• _TASK STATEMENT_: The expected output is the first line of the data below and every line after it, up to and including the line containing "Legs n' !! lk_leg", each reproduced exactly.

• _MATERIAL FOR THE TASK_:
******************************

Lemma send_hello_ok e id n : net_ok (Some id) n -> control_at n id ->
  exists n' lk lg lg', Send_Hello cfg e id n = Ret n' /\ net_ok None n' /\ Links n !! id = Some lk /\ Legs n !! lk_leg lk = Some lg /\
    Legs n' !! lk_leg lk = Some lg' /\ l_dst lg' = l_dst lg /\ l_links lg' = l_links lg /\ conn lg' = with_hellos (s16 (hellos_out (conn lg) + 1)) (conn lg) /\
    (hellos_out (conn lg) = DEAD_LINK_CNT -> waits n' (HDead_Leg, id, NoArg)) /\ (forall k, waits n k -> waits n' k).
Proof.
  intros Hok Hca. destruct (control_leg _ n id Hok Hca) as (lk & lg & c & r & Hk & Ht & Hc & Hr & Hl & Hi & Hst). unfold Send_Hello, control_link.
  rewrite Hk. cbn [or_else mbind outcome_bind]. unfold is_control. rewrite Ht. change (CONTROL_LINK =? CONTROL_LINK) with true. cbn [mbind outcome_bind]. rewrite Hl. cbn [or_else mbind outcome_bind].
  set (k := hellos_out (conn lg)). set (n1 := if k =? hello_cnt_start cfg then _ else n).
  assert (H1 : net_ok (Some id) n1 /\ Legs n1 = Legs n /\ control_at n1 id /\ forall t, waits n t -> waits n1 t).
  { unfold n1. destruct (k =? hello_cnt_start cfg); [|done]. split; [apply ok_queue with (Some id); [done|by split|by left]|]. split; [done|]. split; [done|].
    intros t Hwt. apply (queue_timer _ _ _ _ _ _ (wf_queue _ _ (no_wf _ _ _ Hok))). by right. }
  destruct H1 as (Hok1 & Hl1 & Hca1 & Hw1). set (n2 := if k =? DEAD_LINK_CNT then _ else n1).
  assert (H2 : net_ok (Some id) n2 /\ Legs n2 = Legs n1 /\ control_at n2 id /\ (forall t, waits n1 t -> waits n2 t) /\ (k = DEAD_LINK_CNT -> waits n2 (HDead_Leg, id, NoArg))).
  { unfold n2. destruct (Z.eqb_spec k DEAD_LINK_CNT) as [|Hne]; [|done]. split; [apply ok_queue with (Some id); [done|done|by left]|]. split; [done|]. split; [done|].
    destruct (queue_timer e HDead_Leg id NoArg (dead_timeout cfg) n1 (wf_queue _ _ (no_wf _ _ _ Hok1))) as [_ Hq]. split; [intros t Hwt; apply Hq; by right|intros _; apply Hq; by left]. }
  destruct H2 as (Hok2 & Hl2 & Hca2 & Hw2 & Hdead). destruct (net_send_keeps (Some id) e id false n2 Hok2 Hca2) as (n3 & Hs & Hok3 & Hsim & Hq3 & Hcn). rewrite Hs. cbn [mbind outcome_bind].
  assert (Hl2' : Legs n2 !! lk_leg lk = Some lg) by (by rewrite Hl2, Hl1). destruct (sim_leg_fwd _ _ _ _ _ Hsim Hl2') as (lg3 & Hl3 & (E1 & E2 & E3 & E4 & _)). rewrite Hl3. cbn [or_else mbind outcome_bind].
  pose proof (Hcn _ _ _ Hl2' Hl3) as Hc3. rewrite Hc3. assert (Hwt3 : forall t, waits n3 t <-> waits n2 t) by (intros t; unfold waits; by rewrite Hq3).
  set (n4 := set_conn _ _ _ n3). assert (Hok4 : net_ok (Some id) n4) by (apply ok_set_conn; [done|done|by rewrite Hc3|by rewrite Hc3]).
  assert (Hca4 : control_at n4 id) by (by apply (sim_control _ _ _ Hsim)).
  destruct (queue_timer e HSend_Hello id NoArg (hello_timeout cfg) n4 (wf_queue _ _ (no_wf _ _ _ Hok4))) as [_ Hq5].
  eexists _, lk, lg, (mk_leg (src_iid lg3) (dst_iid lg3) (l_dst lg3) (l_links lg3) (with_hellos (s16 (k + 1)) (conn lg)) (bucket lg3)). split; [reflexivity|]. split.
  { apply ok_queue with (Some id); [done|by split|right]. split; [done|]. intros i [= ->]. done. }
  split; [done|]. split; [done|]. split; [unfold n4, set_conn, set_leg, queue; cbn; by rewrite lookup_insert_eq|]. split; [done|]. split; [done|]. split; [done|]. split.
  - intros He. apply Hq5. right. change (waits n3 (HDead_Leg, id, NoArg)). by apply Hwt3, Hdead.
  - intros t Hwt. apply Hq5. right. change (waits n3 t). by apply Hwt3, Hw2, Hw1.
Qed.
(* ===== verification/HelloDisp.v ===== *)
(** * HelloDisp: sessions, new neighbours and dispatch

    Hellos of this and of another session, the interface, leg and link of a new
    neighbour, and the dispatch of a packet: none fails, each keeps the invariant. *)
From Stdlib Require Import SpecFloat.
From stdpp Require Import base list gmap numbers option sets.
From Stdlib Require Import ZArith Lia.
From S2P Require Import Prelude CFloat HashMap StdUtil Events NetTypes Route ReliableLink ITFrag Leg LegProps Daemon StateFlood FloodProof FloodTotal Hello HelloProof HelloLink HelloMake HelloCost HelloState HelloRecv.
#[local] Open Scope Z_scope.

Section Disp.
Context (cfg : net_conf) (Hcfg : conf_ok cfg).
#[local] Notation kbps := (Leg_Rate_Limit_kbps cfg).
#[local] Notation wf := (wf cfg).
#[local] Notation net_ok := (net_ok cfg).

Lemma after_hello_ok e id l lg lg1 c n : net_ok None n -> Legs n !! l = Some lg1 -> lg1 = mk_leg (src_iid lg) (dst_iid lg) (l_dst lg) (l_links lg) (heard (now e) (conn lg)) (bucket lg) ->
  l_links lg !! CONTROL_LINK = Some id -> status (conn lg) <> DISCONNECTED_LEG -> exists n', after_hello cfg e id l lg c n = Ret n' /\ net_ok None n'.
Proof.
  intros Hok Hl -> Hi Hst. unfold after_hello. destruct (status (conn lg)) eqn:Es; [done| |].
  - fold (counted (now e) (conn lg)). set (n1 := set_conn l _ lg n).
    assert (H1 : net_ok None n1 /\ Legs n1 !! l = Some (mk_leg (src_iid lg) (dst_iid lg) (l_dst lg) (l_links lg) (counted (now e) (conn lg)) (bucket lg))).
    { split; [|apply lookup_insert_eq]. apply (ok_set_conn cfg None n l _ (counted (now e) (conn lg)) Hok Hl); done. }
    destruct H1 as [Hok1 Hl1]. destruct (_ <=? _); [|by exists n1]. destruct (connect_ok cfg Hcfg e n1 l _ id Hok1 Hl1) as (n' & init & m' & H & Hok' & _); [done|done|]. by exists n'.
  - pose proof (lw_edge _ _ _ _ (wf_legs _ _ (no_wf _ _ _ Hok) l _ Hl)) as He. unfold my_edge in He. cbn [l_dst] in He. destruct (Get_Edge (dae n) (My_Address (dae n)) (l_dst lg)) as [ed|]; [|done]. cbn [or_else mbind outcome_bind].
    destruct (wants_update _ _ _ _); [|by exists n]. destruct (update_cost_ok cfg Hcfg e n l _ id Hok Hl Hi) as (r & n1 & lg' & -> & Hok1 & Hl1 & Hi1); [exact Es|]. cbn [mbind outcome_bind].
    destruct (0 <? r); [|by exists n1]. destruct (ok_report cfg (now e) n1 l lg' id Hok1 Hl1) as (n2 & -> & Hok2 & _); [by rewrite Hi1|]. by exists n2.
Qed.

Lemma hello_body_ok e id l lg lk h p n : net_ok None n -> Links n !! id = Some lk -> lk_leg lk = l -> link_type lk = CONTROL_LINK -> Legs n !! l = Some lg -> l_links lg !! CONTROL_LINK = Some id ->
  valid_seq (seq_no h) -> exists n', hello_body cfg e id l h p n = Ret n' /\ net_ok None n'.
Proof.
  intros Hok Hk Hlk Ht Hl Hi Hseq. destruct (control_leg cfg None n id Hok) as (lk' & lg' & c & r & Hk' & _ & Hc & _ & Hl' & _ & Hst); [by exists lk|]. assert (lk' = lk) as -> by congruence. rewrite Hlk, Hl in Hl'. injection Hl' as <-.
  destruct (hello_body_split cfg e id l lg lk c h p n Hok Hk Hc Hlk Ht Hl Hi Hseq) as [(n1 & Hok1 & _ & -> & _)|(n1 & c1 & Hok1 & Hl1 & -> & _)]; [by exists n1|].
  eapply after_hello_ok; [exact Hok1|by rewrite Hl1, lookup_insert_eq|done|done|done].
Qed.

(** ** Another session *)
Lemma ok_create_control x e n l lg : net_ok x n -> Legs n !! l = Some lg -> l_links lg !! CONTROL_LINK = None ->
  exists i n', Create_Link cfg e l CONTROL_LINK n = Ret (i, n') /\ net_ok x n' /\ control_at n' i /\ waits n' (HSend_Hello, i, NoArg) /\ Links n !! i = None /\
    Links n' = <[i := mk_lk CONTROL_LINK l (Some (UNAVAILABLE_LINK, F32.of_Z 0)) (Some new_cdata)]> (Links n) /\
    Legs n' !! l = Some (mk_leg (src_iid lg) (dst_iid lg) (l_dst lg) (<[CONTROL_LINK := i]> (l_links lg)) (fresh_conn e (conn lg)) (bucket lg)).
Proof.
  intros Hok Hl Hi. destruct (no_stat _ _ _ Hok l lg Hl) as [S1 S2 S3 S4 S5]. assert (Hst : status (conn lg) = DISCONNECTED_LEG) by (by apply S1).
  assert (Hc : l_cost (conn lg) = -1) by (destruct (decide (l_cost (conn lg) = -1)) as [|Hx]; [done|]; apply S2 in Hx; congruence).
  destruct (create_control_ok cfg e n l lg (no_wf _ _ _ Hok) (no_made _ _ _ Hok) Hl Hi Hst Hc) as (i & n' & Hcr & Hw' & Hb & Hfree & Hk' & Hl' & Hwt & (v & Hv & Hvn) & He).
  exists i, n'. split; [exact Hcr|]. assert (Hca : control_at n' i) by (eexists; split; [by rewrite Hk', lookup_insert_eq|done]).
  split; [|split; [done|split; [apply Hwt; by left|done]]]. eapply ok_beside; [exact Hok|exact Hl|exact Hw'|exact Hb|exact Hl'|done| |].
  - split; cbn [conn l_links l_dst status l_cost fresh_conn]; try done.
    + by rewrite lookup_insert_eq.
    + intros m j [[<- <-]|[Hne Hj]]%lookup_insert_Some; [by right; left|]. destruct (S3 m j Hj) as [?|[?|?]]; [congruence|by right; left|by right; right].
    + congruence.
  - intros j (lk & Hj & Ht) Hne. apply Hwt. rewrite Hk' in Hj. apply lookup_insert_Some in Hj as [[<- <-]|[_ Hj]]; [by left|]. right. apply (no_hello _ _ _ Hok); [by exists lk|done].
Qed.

******************************

• _YOUR SOLUTION_:
Lemma send_hello_ok e id n : net_ok (Some id) n -> control_at n id ->
  exists n' lk lg lg', Send_Hello cfg e id n = Ret n' /\ net_ok None n' /\ Links n !! id = Some lk /\ Legs n !! lk_leg lk = Some lg /\
    Legs n' !! lk_leg lk = Some lg' /\ l_dst lg' = l_dst lg /\ l_links lg' = l_links lg /\ conn lg' = with_hellos (s16 (hellos_out (conn lg) + 1)) (conn lg) /\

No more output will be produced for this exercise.